Source data:
[Start of Attachment]
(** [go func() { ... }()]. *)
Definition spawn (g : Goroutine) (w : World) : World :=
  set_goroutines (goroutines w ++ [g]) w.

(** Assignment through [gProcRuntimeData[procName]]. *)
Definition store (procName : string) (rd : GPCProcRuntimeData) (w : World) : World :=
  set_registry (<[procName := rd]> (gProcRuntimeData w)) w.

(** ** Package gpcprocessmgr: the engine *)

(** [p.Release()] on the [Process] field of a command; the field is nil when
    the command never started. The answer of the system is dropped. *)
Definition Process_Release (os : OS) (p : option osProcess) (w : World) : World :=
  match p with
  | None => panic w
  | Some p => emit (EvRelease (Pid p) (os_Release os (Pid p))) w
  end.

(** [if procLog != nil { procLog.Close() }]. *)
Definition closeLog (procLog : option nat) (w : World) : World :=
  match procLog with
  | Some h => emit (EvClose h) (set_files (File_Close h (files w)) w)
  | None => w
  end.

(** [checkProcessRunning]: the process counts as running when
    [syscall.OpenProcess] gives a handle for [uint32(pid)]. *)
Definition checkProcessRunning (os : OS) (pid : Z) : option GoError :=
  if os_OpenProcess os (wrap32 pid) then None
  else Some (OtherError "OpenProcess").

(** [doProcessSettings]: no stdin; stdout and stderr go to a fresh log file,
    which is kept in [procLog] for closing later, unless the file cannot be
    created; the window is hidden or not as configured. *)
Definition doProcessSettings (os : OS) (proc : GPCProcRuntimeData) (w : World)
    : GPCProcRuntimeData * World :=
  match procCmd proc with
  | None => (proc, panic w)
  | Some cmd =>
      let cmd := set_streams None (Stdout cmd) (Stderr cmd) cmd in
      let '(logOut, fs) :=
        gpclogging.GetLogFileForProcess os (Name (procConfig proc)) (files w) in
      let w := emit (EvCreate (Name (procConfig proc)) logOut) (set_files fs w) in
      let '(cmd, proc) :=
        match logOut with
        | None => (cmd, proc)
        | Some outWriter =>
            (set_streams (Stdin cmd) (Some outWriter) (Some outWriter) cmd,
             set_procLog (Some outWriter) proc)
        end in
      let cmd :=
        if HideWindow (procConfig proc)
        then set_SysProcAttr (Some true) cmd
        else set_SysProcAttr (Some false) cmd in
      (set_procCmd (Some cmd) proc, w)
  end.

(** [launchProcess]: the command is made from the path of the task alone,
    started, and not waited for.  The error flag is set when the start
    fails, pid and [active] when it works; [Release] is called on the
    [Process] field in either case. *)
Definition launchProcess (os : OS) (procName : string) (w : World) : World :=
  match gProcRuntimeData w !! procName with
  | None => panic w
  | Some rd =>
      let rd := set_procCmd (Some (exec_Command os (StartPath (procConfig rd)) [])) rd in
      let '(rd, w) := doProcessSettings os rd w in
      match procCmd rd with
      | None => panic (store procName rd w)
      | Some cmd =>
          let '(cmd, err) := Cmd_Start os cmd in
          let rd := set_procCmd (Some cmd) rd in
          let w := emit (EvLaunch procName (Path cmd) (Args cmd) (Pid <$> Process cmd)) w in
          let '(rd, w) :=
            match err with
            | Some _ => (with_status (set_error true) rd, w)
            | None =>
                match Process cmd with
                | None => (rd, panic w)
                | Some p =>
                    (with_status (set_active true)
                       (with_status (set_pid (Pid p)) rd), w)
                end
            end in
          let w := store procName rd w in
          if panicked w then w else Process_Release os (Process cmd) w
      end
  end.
[End of Attachment]
### What this task involves
The answer must be every line from the records above that contains "option".

### Reply
Definition Process_Release (os : OS) (p : option osProcess) (w : World) : World :=
Definition closeLog (procLog : option nat) (w : World) : World :=
Definition checkProcessRunning (os : OS) (pid : Z) : option GoError :=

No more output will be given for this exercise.